_To do_
Show each line from the listing that includes the word "received".

┌─ Source data

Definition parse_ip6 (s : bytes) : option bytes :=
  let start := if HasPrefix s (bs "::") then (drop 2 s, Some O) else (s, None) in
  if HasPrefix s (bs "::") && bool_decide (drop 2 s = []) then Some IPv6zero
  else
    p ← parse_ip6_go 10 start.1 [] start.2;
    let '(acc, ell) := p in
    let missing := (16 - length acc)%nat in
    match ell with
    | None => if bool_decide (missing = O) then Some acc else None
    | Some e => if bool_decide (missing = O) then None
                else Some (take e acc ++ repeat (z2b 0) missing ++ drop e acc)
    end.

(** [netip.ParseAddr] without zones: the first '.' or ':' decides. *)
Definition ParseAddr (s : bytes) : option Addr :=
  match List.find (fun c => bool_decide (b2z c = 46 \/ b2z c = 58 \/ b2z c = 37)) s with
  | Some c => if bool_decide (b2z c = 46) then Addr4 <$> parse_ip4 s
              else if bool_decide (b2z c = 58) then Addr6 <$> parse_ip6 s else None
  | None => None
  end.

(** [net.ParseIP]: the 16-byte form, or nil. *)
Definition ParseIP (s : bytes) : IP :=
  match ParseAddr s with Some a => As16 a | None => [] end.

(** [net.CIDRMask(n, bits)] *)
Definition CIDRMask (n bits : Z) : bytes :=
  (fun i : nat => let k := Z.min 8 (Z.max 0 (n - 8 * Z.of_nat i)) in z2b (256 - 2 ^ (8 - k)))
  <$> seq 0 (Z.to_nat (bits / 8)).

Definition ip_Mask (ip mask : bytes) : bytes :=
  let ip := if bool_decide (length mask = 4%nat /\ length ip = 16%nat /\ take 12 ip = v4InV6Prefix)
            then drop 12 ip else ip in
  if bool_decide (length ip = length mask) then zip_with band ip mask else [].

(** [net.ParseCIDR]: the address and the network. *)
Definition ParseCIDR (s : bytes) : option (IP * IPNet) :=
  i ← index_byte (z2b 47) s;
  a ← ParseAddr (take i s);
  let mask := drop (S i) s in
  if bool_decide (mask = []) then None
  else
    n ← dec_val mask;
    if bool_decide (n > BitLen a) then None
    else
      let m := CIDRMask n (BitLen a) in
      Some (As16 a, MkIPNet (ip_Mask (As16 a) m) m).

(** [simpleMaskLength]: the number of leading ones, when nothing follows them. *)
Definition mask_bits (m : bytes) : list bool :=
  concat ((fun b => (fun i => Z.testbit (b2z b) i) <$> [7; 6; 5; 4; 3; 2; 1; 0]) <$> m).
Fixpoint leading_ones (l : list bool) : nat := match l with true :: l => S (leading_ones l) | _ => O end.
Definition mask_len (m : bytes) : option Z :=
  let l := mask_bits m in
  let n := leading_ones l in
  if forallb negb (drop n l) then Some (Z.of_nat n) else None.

└─
┌─ Source data

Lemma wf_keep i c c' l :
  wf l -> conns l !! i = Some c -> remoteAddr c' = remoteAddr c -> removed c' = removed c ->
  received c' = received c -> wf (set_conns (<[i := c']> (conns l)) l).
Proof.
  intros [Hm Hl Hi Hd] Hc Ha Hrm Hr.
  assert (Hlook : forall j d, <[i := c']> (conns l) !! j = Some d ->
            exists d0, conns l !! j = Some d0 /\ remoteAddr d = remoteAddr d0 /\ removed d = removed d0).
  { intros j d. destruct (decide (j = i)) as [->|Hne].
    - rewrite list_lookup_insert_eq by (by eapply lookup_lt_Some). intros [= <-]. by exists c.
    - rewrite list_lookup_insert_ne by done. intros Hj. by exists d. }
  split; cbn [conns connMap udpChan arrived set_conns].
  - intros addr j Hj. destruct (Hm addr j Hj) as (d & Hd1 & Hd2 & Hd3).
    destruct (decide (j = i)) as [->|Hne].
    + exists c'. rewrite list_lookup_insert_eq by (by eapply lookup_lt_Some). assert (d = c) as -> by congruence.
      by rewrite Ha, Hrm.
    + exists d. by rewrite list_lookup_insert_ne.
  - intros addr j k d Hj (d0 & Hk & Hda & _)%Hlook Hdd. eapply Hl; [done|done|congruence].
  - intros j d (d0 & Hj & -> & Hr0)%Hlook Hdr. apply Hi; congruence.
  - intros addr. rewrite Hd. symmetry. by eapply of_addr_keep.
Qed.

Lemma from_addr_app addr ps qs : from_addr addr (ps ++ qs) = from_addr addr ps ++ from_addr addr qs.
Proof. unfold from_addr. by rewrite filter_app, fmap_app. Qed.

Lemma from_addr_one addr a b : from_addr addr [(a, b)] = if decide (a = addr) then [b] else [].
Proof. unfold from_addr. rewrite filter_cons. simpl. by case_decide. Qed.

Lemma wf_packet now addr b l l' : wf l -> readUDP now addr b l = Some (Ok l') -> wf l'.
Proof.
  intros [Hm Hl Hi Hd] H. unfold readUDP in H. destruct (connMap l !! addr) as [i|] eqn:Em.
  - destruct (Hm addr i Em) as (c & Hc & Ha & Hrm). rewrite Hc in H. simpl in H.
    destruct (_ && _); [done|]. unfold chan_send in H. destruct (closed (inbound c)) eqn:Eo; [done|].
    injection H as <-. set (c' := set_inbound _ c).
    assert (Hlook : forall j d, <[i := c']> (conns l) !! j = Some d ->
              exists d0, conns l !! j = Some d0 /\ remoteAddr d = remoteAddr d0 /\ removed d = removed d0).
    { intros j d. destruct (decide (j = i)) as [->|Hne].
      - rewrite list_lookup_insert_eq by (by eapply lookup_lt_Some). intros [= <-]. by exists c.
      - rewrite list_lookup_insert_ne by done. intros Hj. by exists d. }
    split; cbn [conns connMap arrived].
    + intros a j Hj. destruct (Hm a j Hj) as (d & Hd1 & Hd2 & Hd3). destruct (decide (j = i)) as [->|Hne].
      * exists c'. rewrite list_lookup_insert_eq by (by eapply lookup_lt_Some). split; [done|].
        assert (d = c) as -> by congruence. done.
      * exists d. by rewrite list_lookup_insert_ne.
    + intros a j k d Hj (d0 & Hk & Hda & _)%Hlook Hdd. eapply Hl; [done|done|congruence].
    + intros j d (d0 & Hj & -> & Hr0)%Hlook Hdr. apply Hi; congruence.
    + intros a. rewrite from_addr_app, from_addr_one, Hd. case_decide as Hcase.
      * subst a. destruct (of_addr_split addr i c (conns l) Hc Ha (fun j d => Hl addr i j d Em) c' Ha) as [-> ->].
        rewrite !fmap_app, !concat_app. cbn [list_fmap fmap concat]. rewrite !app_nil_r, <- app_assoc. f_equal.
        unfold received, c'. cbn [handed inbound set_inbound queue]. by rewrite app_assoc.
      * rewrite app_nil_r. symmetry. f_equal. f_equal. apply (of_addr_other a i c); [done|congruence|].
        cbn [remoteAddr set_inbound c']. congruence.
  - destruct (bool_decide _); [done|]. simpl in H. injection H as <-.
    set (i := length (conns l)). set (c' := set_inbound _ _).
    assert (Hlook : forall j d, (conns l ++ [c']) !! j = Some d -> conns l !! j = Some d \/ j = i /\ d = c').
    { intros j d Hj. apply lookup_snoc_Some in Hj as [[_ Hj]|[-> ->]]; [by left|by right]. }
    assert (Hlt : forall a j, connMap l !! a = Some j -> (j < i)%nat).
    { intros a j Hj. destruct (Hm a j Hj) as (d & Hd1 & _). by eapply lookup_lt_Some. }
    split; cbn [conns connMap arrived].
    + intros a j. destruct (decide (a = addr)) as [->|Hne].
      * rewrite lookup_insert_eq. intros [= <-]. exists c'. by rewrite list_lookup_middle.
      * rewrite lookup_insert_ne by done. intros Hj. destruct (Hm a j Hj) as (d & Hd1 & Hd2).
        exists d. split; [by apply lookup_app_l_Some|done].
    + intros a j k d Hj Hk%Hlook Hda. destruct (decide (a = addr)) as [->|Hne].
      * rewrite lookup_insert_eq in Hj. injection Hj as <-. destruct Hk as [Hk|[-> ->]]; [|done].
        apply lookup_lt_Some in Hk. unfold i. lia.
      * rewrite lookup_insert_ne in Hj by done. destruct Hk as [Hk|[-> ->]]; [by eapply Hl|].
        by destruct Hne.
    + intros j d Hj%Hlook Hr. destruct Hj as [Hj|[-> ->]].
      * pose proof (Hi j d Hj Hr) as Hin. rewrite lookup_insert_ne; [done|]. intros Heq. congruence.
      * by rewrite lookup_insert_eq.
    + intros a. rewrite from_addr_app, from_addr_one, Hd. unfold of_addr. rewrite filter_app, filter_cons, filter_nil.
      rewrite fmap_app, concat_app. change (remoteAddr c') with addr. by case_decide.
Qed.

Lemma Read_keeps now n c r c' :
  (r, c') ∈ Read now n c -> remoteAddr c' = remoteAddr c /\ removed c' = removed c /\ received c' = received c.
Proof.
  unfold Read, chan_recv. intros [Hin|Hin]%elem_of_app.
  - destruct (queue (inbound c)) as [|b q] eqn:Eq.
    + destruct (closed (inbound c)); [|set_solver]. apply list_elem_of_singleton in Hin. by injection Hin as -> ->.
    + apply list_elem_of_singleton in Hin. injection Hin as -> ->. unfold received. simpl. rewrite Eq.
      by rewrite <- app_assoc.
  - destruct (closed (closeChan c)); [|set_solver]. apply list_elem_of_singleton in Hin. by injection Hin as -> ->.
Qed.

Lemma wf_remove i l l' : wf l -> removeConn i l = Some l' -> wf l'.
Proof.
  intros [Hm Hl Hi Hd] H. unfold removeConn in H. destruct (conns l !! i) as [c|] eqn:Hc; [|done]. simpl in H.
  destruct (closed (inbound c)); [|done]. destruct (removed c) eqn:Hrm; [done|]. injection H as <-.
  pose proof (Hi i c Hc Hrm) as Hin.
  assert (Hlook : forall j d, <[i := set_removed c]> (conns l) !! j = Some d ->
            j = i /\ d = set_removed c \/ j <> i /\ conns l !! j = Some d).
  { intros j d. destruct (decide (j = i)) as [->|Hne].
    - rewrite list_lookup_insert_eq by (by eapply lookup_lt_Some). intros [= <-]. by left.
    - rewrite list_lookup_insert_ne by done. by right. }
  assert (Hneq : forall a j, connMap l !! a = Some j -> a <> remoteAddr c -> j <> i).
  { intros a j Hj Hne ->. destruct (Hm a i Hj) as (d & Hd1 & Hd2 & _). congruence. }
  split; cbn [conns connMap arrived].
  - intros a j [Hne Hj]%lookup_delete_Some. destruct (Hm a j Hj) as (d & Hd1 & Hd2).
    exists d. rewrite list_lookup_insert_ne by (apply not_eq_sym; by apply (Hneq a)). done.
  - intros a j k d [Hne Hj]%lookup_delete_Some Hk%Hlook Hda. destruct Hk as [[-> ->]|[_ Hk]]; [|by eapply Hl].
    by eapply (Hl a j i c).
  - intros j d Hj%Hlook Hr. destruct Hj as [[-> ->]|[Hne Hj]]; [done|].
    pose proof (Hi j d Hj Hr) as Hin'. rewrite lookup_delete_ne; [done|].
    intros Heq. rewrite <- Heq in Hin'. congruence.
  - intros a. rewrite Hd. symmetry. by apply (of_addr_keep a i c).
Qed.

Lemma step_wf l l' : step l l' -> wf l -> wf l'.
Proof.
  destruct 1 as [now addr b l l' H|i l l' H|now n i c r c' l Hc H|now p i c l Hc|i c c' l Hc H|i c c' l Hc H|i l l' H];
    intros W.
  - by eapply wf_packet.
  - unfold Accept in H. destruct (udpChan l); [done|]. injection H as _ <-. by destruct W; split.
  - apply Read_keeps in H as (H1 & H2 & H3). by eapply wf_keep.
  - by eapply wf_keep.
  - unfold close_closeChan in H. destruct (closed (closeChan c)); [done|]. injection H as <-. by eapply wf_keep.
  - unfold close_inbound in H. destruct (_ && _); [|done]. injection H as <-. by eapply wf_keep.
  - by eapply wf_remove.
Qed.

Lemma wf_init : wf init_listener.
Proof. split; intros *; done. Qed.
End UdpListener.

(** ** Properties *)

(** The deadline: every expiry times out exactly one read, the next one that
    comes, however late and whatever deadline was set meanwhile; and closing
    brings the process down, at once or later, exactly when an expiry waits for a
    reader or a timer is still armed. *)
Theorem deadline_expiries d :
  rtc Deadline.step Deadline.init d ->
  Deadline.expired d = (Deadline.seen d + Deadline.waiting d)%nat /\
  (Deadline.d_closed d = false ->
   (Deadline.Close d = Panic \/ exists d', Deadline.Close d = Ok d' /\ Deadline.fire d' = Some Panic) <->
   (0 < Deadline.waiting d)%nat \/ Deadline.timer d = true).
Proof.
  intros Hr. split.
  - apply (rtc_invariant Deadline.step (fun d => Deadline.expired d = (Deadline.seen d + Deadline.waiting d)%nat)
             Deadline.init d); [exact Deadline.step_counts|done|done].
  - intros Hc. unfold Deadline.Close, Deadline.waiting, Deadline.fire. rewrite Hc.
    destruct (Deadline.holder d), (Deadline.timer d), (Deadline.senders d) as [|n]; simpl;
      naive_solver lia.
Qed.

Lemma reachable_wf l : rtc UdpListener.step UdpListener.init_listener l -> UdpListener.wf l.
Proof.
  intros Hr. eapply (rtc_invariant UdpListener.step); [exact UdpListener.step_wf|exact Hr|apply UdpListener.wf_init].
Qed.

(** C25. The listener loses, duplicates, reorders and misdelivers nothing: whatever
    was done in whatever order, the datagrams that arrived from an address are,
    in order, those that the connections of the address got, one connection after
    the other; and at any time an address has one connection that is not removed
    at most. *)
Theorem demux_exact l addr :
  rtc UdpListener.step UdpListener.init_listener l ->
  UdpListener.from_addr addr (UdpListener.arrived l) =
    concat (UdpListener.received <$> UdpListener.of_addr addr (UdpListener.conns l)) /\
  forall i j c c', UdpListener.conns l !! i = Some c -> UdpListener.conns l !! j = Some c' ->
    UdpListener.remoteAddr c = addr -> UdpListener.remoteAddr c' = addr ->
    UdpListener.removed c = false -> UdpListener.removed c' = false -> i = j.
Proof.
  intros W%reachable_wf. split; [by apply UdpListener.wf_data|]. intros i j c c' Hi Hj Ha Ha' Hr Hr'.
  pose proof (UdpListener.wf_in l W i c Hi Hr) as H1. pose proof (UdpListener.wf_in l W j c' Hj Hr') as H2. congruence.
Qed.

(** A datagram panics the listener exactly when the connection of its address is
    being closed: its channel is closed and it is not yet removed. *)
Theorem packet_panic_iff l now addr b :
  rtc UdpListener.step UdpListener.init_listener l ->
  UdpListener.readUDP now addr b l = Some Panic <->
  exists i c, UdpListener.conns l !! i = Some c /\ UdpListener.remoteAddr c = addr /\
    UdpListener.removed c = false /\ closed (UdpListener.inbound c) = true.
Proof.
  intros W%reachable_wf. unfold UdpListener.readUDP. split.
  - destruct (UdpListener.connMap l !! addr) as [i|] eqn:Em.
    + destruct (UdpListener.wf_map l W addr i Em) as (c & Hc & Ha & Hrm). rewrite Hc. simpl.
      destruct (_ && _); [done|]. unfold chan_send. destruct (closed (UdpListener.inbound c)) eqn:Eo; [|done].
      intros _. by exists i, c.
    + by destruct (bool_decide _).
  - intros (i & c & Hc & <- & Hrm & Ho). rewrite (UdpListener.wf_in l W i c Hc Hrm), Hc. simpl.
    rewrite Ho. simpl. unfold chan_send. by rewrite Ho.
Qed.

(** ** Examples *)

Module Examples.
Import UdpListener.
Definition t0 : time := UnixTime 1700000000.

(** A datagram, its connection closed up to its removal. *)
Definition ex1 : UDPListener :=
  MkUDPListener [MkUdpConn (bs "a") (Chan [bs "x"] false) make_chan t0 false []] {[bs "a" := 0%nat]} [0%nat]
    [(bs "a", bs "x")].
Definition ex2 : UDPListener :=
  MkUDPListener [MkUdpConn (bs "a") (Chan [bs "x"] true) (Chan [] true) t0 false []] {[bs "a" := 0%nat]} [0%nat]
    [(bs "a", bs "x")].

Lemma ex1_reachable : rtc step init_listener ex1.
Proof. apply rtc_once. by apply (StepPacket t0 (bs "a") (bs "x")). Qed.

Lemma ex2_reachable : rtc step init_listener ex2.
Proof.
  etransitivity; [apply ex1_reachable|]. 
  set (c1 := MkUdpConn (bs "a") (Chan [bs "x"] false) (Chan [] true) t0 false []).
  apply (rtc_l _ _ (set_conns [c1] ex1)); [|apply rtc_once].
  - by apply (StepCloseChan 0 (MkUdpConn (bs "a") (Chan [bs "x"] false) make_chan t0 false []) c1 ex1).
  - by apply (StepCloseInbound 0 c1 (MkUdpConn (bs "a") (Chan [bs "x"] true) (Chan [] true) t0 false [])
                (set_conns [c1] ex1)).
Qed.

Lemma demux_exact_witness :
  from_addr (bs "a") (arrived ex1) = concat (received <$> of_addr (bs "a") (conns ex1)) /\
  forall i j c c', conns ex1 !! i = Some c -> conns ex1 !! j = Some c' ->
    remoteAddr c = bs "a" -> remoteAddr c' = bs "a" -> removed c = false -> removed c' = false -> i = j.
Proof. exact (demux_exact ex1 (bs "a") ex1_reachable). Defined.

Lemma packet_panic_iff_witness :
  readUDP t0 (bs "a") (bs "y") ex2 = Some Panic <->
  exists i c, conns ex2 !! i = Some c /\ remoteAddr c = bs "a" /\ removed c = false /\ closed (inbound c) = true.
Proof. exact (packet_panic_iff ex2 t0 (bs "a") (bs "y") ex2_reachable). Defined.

└─

_Completed task_
  received c' = received c -> wf (set_conns (<[i := c']> (conns l)) l).
        unfold received, c'. cbn [handed inbound set_inbound queue]. by rewrite app_assoc.
  (r, c') ∈ Read now n c -> remoteAddr c' = remoteAddr c /\ removed c' = removed c /\ received c' = received c.
    + apply list_elem_of_singleton in Hin. injection Hin as -> ->. unfold received. simpl. rewrite Eq.
    concat (UdpListener.received <$> UdpListener.of_addr addr (UdpListener.conns l)) /\
  from_addr (bs "a") (arrived ex1) = concat (received <$> of_addr (bs "a") (conns ex1)) /\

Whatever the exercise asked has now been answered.